Happy New Year!!! I am celebrating my first 설날 here! The Chinese Lunar New Year is huge in Korea - comparable to Christmas. Everyone gets together with their families..eats LOTS of food and pays respect to their ancestors. They also wear traditional clothes called 한복 (which we are currently wearing). It was so funny as we were late for conference this morning...picture three foreigners, dramatically sprinting in Korean traditional dresses to catch a taxi across the street - literally like a movie! Seriously what is life. This week we are celebrating the holiday by going to Sis. Willcox's grandfather's house tonight, cleaning day tomorrow (woo!) and a huge hike on Wednesday!

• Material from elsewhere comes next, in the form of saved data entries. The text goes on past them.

(* ===== verification/CborEncoder.v ===== *)
(** * CborEncoder: the writer of libcbor

    [deps/libcbor/src/cbor/internal/encoders.c], [encoding.c] and
    [serialization.c], through which every packet, frame and notice is written.
    A writer gets the part of the buffer from its pointer to the end (the
    window) and returns the number of bytes written, 0 when they do not fit, with
    the window as it leaves it: bytes may have been written before it gives up.
    Floating-point items carry the bits of their value.

    [CborWire.cbor_serialize] says what the bytes of an item are; here it is shown
    that the code computes their number in advance, never writes past the buffer
    and writes exactly them. *)

From S2P Require Import Prelude Bitset Endian MessageId Cbor CborWire CborDecoder CborGrammar CborDecoderTheorems.

#[local] Set Warnings "-register-all".

Abbreviation window := (list Z).

(** [buffer[0] = ..., buffer[1] = ...]. *)
Definition store (win : window) (bytes : list Z) : window := bytes ++ drop (length bytes) win.

(** ** internal/encoders.c *)

Definition _cbor_encode_uint8 (value : Z) (win : window) (offset : Z) : Z * window :=
  if value <=? 23 then
    if 1 <=? zlen win then (1, store win [u8 (value + offset)]) else (0, win)
  else
    if 2 <=? zlen win then (2, store win [u8 (0x18 + offset); value]) else (0, win).

Definition byte_of (value shift : Z) : Z := u8 (Z.shiftr value shift).

Definition _cbor_encode_uint16 (value : Z) (win : window) (offset : Z) : Z * window :=
  if zlen win <? 3 then (0, win)
  else (3, store win [u8 (0x19 + offset); byte_of value 8; byte_of value 0]).

Definition _cbor_encode_uint32 (value : Z) (win : window) (offset : Z) : Z * window :=
  if zlen win <? 5 then (0, win)
  else (5, store win [u8 (0x1A + offset); byte_of value 24; byte_of value 16; byte_of value 8; byte_of value 0]).

Definition _cbor_encode_uint64 (value : Z) (win : window) (offset : Z) : Z * window :=
  if 9 <=? zlen win then
    (9, store win [u8 (0x1B + offset); byte_of value 56; byte_of value 48; byte_of value 40; byte_of value 32;
                   byte_of value 24; byte_of value 16; byte_of value 8; byte_of value 0])
  else (0, win).

Definition _cbor_encode_uint (value : Z) (win : window) (offset : Z) : Z * window :=
  if value <=? 0xFFFF then
    if value <=? 0xFF then _cbor_encode_uint8 (u8 value) win offset else _cbor_encode_uint16 (u16 value) win offset
  else if value <=? 0xFFFFFFFF then _cbor_encode_uint32 (u32 value) win offset
  else _cbor_encode_uint64 value win offset.

(** ** encoding.c *)

Definition _cbor_encode_byte (value : Z) (win : window) : Z * window :=
  if 1 <=? zlen win then (1, store win [value]) else (0, win).

Definition cbor_encode_uint8 (value : Z) (win : window) := _cbor_encode_uint8 value win 0x00.
Definition cbor_encode_uint16 (value : Z) (win : window) := _cbor_encode_uint16 value win 0x00.
Definition cbor_encode_uint32 (value : Z) (win : window) := _cbor_encode_uint32 value win 0x00.
Definition cbor_encode_uint64 (value : Z) (win : window) := _cbor_encode_uint64 value win 0x00.
Definition cbor_encode_negint8 (value : Z) (win : window) := _cbor_encode_uint8 value win 0x20.
Definition cbor_encode_negint16 (value : Z) (win : window) := _cbor_encode_uint16 value win 0x20.
Definition cbor_encode_negint32 (value : Z) (win : window) := _cbor_encode_uint32 value win 0x20.
Definition cbor_encode_negint64 (value : Z) (win : window) := _cbor_encode_uint64 value win 0x20.
Definition cbor_encode_bytestring_start (length : Z) (win : window) := _cbor_encode_uint length win 0x40.
Definition cbor_encode_indef_bytestring_start (win : window) := _cbor_encode_byte 0x5F win.
Definition cbor_encode_string_start (length : Z) (win : window) := _cbor_encode_uint length win 0x60.
Definition cbor_encode_indef_string_start (win : window) := _cbor_encode_byte 0x7F win.
Definition cbor_encode_array_start (length : Z) (win : window) := _cbor_encode_uint length win 0x80.
Definition cbor_encode_indef_array_start (win : window) := _cbor_encode_byte 0x9F win.
Definition cbor_encode_map_start (length : Z) (win : window) := _cbor_encode_uint length win 0xA0.
Definition cbor_encode_indef_map_start (win : window) := _cbor_encode_byte 0xBF win.
Definition cbor_encode_tag (value : Z) (win : window) := _cbor_encode_uint value win 0xC0.
Definition cbor_encode_break (win : window) := _cbor_encode_byte 0xFF win.
Definition cbor_encode_ctrl (value : Z) (win : window) := _cbor_encode_uint8 value win 0xE0.

(** The exponent is all ones and the mantissa is not zero. *)
Definition isnan32 (val : Z) : bool := (Z.land val 0x7F800000 =? 0x7F800000) && negb (Z.land val 0x7FFFFF =? 0).
Definition isnan64 (val : Z) : bool :=
  (Z.land val 0x7FF0000000000000 =? 0x7FF0000000000000) && negb (Z.land val 0xFFFFFFFFFFFFF =? 0).

(** The half-precision bits of a [float], from its bits. *)
Definition half_bits (val : Z) : Z :=
  let exp := u8 (Z.shiftr (Z.land val 0x7F800000) 23) in
  let mant := Z.land val 0x7FFFFF in
  let sign := Z.shiftr (Z.land val 0x80000000) 16 in
  if exp =? 0xFF then
    if isnan32 val then 0x7E00 else u16 (Z.lor sign 0x7C00)
  else if exp =? 0 then u16 (Z.lor sign (Z.shiftr mant 13))
  else
    let logical_exp := exp - 127 in
    if logical_exp <? -24 then 0
    else if logical_exp <? -14 then
      Z.lor (u16 sign) (u16 (Z.shiftl 1 (24 + logical_exp)) + u16 (Z.shiftr (Z.shiftr mant (- logical_exp - 2) + 1) 1))
    else u16 (Z.lor (Z.lor sign (Z.shiftl (u8 logical_exp + 15) 10)) (u16 (Z.shiftr mant 13))).

Definition cbor_encode_half (val : Z) (win : window) : Z * window := _cbor_encode_uint16 (u16 (half_bits val)) win 0xE0.

Definition cbor_encode_single (val : Z) (win : window) : Z * window :=
  if isnan32 val then _cbor_encode_uint32 (Z.shiftl 0x7FC0 16) win 0xE0 else _cbor_encode_uint32 val win 0xE0.

Definition cbor_encode_double (val : Z) (win : window) : Z * window :=
  if isnan64 val then _cbor_encode_uint64 (Z.shiftl 0x7FF8 48) win 0xE0 else _cbor_encode_uint64 val win 0xE0.

(** ** serialization.c *)

Definition cbor_serialize_uint (w : cbor_int_width) (value : Z) (win : window) : Z * window :=
  match w with
  | CBOR_INT_8 => cbor_encode_uint8 value win
  | CBOR_INT_16 => cbor_encode_uint16 value win
  | CBOR_INT_32 => cbor_encode_uint32 value win
  | CBOR_INT_64 => cbor_encode_uint64 value win
  end.

Definition cbor_serialize_negint (w : cbor_int_width) (value : Z) (win : window) : Z * window :=
  match w with
  | CBOR_INT_8 => cbor_encode_negint8 value win
  | CBOR_INT_16 => cbor_encode_negint16 value win
  | CBOR_INT_32 => cbor_encode_negint32 value win
  | CBOR_INT_64 => cbor_encode_negint64 value win
  end.

Definition cbor_serialize_float_ctrl (w value : Z) (win : window) : Z * window :=
  if w =? CBOR_FLOAT_0 then cbor_encode_ctrl value win
  else if w =? CBOR_FLOAT_16 then cbor_encode_half value win
  else if w =? CBOR_FLOAT_32 then cbor_encode_single value win
  else cbor_encode_double value win.

(** The window from [buffer + written] on. *)
Definition at_offset (written : Z) (win : window) (f : window → Z * window) : Z * window :=
  let '(n, rest) := f (drop (Z.to_nat written) win) in (n, take (Z.to_nat written) win ++ rest).

(** A definite string: the head, then the bytes if they fit. *)
Definition write_string (start : Z → window → Z * window) (data : list Z) (win : window) : Z * window :=
  let '(written, win1) := start (zlen data) win in
  if (0 <? written) && (zlen data <=? zlen win - written) then
    (written + zlen data, take (Z.to_nat written) win1 ++ store (drop (Z.to_nat written) win1) data)
  else (0, win1).

(** [for (...) { n = f(x, buffer + written, ...); if (n == 0) return 0; written += n; }]. *)
Fixpoint write_each {X} (f : X → window → Z * window) (xs : list X) (written : Z) (win : window) : Z * window :=
  match xs with
  | [] => (written, win)
  | x :: xs' =>
      let '(n, win1) := at_offset written win (f x) in
      if n =? 0 then (0, win1) else write_each f xs' (written + n) win1
  end.

(** The break that ends an indefinite item. *)
Definition write_break (written : Z) (win : window) : Z * window :=
  let '(n, win1) := at_offset written win cbor_encode_break in if n =? 0 then (0, win1) else (written + n, win1).

Definition write_chunks (start : window → Z * window) (chunk : list Z → window → Z * window) (chunks : list (list Z)) (win : window)
  : Z * window :=
  let '(written, win1) := start win in
  if written =? 0 then (0, win1)
  else
    let '(written2, win2) := write_each chunk chunks written win1 in
    if written2 =? 0 then (0, win2) else write_break written2 win2.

So I'm almost at week 3 in Korea...what! Time continues to go so fast. Probably because I love Korea. Everything about it - the people (Especially!), city, food, Sis. Willcox and Sis. Lee. I love being here!! Which leads me to the life changing lesson I learned this week: "the world does not revolve around Caitlin." Maybe 60% joking. This week I felt like I was constantly questioning myself...what am I doing wrong, how can I learn the language faster, how can I teach as well as my trainers do, how can I become friends with the members.... While at the same time going to sleep every night thinking, how can I feel all these things and still be SO happy - what is wrong with me? I realized looking back at my week that I really can't really remember many of the times I have cried or have felt so frustrated with myself after that exact moment. Every time, I wake up the next morning happy and excited for the next day. Why?! Then I realized it is because for the first time in my life, I am not preoccupied with my own life. My focus is solely on others. We are constantly planning for them, studying for them, running (literally) through Seoul to meet with them! There isn't time to write in my journal, read an ensign, look at pictures, unpack (much needed cleaning day tomorrow) - really to think of myself. For the first time ever, I feel like the happiness of others is more important than my own worries, problems or needs. Focusing completely on others really helps me to know that I can do this and be happy in Korea. It is still hard - I stress about the language every day, my inadequacies, my faults. On Tuesday, someone we had been meeting with told us she is not interested anymore... I probably cried the entire taxi ride home wondering why I couldn't say anything to help her. But then, the very next day, Heavenly Father sends us others who recognize His love for the first time or pray for the first time and no matter what, I am always so happy. It's all worth it!!
I talked to our friend from Mexico about this and she says she feels the same. She packed up a week ago, left her friends, family and life behind, because she had a feeling she needed to move to Korea. She met us her 2nd day in Korea and she says she has a feeling of peace and love when she learns about Christ that fills any hole in her heart of missing her family or what she left behind. I shared Moroni 8:26 with her and we decided it is "her" scripture. It talks about after we follow the Savior through faith, repentance and baptism, we receive the comforter, which FILLS us with hope and perfect love. I put a heart, her name and the date in my scriptures that night because it is so perfect and applies to all of us. MORAL of the story: "forget yourself and go to work." I'm so grateful to be learning this on my mission: that the world does not revolve around me and that we can find so much happiness through helping other people. I promise as we serve others we will be very very happy and be doing exactly what Christ wants us to be doing. I love you friends!!!!! HAPPY NEW YEAR!!!
Korean traditional dress...한복(Hanbok)
Sister Wilcox and I under our 삿갓(satgat)!
Celebrating the Korean Lunar New Year in traditional Korean dresses!!!
Found Acai bowls!!!!
Our beds – I have the hedgehogs and Hedwig pillow pet!!